***** Exercise materials *****

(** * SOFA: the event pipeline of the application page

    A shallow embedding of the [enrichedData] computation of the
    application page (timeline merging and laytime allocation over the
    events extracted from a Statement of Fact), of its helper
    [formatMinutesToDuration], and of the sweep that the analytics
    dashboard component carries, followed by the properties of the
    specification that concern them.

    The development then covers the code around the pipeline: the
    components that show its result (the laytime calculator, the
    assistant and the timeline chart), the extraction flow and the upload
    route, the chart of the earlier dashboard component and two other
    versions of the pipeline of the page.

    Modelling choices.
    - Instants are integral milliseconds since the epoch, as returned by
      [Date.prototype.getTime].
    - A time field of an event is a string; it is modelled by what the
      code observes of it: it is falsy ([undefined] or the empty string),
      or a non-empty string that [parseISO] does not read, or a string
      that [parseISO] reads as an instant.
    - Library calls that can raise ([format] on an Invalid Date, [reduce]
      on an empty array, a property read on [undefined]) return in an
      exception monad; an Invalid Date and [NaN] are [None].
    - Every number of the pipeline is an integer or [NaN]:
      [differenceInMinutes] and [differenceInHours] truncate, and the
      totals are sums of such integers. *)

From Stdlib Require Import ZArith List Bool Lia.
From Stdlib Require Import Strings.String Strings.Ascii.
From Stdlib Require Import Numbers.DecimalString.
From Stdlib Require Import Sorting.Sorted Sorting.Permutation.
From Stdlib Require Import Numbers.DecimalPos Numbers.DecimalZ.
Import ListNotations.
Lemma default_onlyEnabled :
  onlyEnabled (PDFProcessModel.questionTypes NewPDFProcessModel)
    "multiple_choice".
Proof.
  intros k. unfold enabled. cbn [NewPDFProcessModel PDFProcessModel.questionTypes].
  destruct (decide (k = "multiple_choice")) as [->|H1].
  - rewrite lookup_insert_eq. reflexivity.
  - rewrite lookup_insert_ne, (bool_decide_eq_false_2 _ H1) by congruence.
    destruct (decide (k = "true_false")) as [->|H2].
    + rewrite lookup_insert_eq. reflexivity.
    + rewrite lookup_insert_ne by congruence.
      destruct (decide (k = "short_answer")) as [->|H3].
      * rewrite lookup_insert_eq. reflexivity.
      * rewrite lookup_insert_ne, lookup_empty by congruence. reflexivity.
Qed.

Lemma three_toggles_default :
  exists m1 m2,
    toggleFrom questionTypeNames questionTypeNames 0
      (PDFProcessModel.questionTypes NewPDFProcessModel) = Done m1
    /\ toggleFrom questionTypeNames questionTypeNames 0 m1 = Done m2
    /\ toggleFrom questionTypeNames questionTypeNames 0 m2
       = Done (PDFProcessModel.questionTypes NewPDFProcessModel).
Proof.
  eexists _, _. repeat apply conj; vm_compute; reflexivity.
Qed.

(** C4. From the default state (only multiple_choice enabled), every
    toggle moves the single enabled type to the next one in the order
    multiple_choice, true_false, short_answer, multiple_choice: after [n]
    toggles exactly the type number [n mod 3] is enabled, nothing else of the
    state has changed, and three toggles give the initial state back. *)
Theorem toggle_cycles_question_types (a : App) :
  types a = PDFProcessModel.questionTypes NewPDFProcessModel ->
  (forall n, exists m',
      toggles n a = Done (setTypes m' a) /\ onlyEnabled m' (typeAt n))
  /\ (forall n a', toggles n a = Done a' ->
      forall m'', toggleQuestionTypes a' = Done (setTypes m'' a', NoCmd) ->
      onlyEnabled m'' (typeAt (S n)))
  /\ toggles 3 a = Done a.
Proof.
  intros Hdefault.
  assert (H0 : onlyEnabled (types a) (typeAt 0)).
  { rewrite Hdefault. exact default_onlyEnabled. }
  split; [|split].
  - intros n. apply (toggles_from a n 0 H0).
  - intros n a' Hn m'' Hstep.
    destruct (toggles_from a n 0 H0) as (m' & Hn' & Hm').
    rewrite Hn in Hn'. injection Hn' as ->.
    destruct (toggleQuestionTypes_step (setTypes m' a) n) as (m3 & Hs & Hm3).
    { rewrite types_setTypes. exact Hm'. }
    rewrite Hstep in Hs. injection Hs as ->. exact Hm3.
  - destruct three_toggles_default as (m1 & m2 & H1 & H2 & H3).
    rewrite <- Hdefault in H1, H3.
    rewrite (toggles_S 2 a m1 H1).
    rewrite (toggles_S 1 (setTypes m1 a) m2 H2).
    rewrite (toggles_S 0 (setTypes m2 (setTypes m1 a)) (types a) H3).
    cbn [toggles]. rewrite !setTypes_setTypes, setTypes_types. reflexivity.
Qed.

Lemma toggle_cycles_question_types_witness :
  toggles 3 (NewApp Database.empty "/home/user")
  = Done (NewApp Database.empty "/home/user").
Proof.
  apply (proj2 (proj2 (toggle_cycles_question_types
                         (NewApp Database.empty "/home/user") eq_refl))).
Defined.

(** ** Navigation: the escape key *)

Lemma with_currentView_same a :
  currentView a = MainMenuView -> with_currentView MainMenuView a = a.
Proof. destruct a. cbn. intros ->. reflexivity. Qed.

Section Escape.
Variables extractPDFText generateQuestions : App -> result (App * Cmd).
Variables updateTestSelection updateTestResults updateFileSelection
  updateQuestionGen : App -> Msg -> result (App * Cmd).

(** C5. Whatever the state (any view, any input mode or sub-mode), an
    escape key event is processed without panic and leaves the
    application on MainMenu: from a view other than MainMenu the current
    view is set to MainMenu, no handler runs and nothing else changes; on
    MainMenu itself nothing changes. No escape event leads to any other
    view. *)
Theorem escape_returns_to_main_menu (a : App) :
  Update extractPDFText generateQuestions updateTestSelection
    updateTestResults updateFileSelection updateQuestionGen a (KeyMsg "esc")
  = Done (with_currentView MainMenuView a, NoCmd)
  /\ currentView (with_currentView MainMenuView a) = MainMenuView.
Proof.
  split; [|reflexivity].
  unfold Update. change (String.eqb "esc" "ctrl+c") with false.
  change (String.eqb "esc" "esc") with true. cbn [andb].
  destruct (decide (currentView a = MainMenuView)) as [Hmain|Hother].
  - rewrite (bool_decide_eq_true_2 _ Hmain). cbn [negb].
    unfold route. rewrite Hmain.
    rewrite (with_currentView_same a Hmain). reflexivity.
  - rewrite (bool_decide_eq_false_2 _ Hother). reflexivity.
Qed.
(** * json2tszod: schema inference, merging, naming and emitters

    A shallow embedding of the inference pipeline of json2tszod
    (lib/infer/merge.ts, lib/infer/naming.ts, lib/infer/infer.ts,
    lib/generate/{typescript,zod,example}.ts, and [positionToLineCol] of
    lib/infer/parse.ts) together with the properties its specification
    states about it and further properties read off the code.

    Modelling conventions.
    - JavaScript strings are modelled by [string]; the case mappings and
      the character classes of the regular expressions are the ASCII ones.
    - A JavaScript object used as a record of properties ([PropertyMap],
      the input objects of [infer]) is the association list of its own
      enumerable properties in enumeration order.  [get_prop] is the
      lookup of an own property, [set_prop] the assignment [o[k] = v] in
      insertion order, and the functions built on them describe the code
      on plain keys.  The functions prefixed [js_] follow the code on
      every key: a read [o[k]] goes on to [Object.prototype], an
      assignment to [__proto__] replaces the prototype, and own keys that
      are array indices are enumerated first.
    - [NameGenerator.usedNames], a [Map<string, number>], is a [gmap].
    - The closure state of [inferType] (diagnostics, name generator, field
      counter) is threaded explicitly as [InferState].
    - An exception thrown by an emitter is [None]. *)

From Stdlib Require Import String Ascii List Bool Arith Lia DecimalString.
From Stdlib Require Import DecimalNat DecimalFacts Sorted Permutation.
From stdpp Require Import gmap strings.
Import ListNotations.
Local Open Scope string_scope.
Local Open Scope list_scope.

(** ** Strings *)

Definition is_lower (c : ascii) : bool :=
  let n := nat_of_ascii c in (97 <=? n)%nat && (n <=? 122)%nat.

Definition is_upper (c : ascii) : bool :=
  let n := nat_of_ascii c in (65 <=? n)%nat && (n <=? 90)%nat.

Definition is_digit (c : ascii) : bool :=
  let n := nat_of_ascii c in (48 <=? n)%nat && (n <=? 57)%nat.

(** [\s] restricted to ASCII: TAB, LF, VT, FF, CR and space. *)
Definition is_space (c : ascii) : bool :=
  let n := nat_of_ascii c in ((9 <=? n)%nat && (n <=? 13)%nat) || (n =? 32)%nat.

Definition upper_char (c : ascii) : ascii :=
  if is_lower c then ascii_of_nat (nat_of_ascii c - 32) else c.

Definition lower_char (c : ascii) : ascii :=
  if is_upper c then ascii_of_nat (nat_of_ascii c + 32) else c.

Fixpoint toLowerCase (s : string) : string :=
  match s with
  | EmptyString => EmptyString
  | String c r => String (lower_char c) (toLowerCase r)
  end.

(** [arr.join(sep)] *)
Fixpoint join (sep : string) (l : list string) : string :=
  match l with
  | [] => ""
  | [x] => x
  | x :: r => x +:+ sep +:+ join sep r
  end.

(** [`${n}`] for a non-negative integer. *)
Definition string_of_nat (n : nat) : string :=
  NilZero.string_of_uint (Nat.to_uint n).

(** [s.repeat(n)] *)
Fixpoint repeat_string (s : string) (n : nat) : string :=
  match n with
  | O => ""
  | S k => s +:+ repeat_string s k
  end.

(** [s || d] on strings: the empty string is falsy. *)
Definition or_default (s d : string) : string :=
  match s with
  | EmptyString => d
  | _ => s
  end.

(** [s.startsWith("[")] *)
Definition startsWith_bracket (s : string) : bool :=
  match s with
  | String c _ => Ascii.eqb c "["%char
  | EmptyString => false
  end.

*****

:: Aim of the task ::
Copy all lines of the listing above that contain the string "generateQuestions".

:: Solution below ::
Variables extractPDFText generateQuestions : App -> result (App * Cmd).
  Update extractPDFText generateQuestions updateTestSelection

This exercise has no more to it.